Sai daquele lugar após Guilherme ter sido levado.
A visão ainda me dava calafrios, talvez porque agora eu soubesse o que ela revelava.
 Eu havia visto que Guilherme estava desmaiado.
Mesmo assim, ele flutuava, com uma luz intensa sobre ele.
Tentei ver alguma asa nele, mas ele realmente parecia um humano.
Então um anjo, alto e forte, saiu detrás dele e me fuzilou com os olhos.
Murmurou algumas palavras que não pude entender, mas eu comecei a ir para trás, sem saber onde pisava.
Ele formara um círculo de luz em volta dele e de Guilherme.
A luz queimou meus olhos.
Depois eles foram subindo em direção ao céu.
Até desaparecerem.
A visão só me revelou que aquele anjo maldito que tanto odiava era um humano agora.

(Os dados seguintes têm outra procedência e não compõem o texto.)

Lemma cleanup_spawns fuel r : does (spawns G) (_cleanup_partial_start fuel r).
Proof.
  apply does_bind; [|intros x; destruct x.2; [apply does_throw | apply does_ret]].
  generalize false as failed. generalize r at 2 as r'. generalize (children r) as l.
  induction l as [|[c [p|]] l IH]; intros r' failed; cbn [stop_children]; [apply does_ret | | apply IH].
  destruct (exited_field c r'); [apply IH |]. apply does_bind; [|intros [r2|]; apply IH].
  apply does_catch; [|intros; apply does_ret]. apply does_bind; [|intros; apply does_ret].
  unfold stop_child. destruct (py_int p) as [pid|]; [|apply does_throw].
  apply does_bind; [apply does_throw_if |]. intros _. apply does_bind; [apply terminate_spawns |]. intros; apply does_ret.
Qed.
End AnyGood.

(** ** The body of start *)

Definition st : Type := locals * kernel N.

Definition sdoes {A} (V : effects) (m : SM A) : Prop := forall s : st, reach V s.2 (m s).2.2.

Lemma sdoes_ret {A} V (a : A) : sdoes V (mret a).
Proof. intros s. apply reach_refl. Qed.
Lemma sdoes_throw {A} V e : sdoes V (throw e : SM A).
Proof. intros s. apply reach_refl. Qed.
Lemma sdoes_bind {A B} V (m : SM A) (f : A -> SM B) : sdoes V m -> (forall a, sdoes V (f a)) -> sdoes V (m ≫= f).
Proof.
  intros Hm Hf s. unfold mbind, M_bind. specialize (Hm s). destruct (m s) as [[a | e |] s1]; [|done..].
  eapply reach_trans; [exact Hm | apply Hf].
Qed.
Lemma sdoes_catch {A} V (m : SM A) h : sdoes V m -> (forall e, sdoes V (h e)) -> sdoes V (catch m h).
Proof.
  intros Hm Hh s. unfold catch. specialize (Hm s). destruct (m s) as [[a | e |] s1]; [done | | done].
  eapply reach_trans; [exact Hm | apply Hh].
Qed.
Lemma sdoes_lift {A} V (m : PM A) : does V m -> sdoes V (lift m).
Proof. intros Hm s. unfold lift. specialize (Hm s.2). by destruct (m s.2). Qed.
Lemma sdoes_set V f : sdoes V (set_running f).
Proof. intros s. apply reach_refl. Qed.
Lemma sdoes_res {A} V (x : res A) : sdoes V (lift_res x).
Proof. destruct x; [apply sdoes_ret | apply sdoes_throw]. Qed.

Lemma posix_spawn_does G what req : G what req -> does (spawns G) (posix_spawn what req).
Proof.
  intros Hg k. unfold posix_spawn. destruct (os_spawn (k_os k) req) as [[pid|] n]; cbn.
  - eexists [_]. split; [done |]. split; [apply boot_le_refl |]. intros w q p [[= <- <- _]|[]]. done.
  - exists []. cbn. rewrite app_nil_r. split; [done |]. split; [apply boot_le_refl | by intros w q p []].
Qed.

Lemma start_register_does G tool e : sdoes (spawns G) (start_register tool e).
Proof.
  apply sdoes_bind; [apply sdoes_lift, resolve_does |]. intros cfg. apply sdoes_bind; [|intros; apply sdoes_ret].
  apply sdoes_catch.
  - apply sdoes_bind; [apply sdoes_lift, register_does |]. intros _.
    apply sdoes_bind; [intros s; apply reach_refl |]. intros _. apply sdoes_ret.
  - intros []; try apply sdoes_throw; cbn [is_exception negb]; try apply sdoes_throw;
      (destruct (bool_decide (td_secrets tool = [])); [apply sdoes_ret | apply sdoes_throw]).
Qed.

Definition egress_request (port : Z) (allow : list string) : spawn_request :=
  sh_request (egress_command port allow) (_child_environment environ).
(** A replacement of a file, by [commit]. *)
Lemma tri_atomic Pk F R F' p commit : stable Pk -> grows commit -> tri (stk Pk F R) commit (fun _ => stk Pk F' R) (pure_exn Pk F R) ->
  tri (stk Pk F R) (_atomic_private_json p commit) (fun _ => stk Pk F' R) (pure_exn Pk F R).
Proof.
  intros Hst Hg Hc. unfold _atomic_private_json.
  assert (extends (answer ← fs (fun n => os_publish n p) (FPublish p);
    match answer with Published => commit | Failed => throw ROSError | Interrupted => throw RInterrupt end)) as He.
  { apply extends_fs. intros a. destruct a; growth. }
  eapply tri_bind; [by apply tri_parent | intros; apply extends_bind; [growth | done] |]. intros ?u.
  eapply tri_bind; [by apply tri_validate | done |]. intros ?u. eapply tri_bind; [by apply tri_fs | intros []; growth |].
  intros []; [done | by apply tri_throw..].
Qed.

Lemma tri_put Pk F R s : tri (stk Pk F R) (put_state s) (fun _ => stk Pk s R) (pure_exn Pk F R).
Proof. apply tri_now. intros w (_ & E2 & Hk). by repeat split. Qed.
Lemma tri_channels Pk F R v : tri (stk Pk F R) (put_channels v) (fun _ => stk Pk F R) (pure_exn Pk F R).
Proof. apply tri_now. intros w (E1 & E2 & Hk). by repeat split. Qed.

(** A save leaves the file as it was or as it was to be. *)
Definition half_saved Pk F s R (e : rexn) w : Prop := carried e = None /\ (stk Pk F R w \/ stk Pk s R w).

Lemma half_before Pk F s R e w : pure_exn Pk F R e w -> half_saved Pk F s R e w.
Proof. intros [? ?]. split; [done | by left]. Qed.
Lemma half_after Pk F s R e w : pure_exn Pk s R e w -> half_saved Pk F s R e w.
Proof. intros [? ?]. split; [done | by right]. Qed.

Mas, não um humano qualquer.
Ele era protegido por outro anjo e, este não ia me deixar chegar perto dele.
O anjo desconhecido sabia quem eu era e que eu queria destruir Guilherme.
Droga... Logo quando consigo reencontrá-lo?
Agora andando, eu pensava no que fazer.
Não havia muita coisa, tudo que eu podia fazer era esperar.
Esperar que o anjo protetor se descuidasse e deixasse seu pupilo.
Não tinha mais missões para hoje e, aquela que fora me dada, eu não cumprira. Então eu não voltaria tão rápido para o Inferno. Ficaria no plano terreno mais algumas horas.
Um grupo de meninas passou por mim, todas muito felizes e bêbadas.
Qual era o problemas desses humanos?
Continuei andando sem rumo. Ia para onde meus pés me levavam.
Eles me levaram para uma rua totalmente vazia, a não ser por um garoto que passava.
Assim que ele me viu, deu um sorrisinho e me chamou.
— Oi... – antes que ele pudesse continuar, eu fiz com que ele sentisse uma ardência e caísse.
Continuei andando, agora os gritos do garoto eram a música de fundo.
Como qualquer demônio, eu gostava de ver as pessoas sentindo dor. Era extremamente agradável.
Não tinha muita coisa para se fazer no plano terreno. Então, mesmo que eu levasse uma reprimenda, fui para o Inferno.
Chamas lamberam meu corpo e me levaram para meu quarto.
Também não havia nada para se fazer lá.
Com um suspiro me joguei na cama – que não era usada, pois nós nunca dormíamos – e pus uma música.
Escutei todos os CDS que tinha de rock pesado, até que acabaram todos.
Agora eu ficaria bem entediada.
Sem nada para fazer, aquela visão espantosa voltava a minha mente.
Não podia permitir.
Eu tinha que me manter distraída.
Saí do meu quarto e fui passear nos abismos do Inferno, vendo vários corpos – que em suas vidas terrenas não prestaram – queimarem, até só restar cinzas.
Sorri.
Meu sorriso logo se esvaiu, pois ouvi um grito chamando por mim.
Era meu “chefe”.
Ele quer falar com você. – ele disse e sua cara estava espantada.
— Eu não fiz nada... – comecei, mas ele me interrompeu.
— Não quero saber... Vá falar com Satanás. – ele me deu as costas e depois eu comecei a ser transportada para o quinto dos infernos, um lugar que eu nunca mais queria ver em minha vida demoníaca.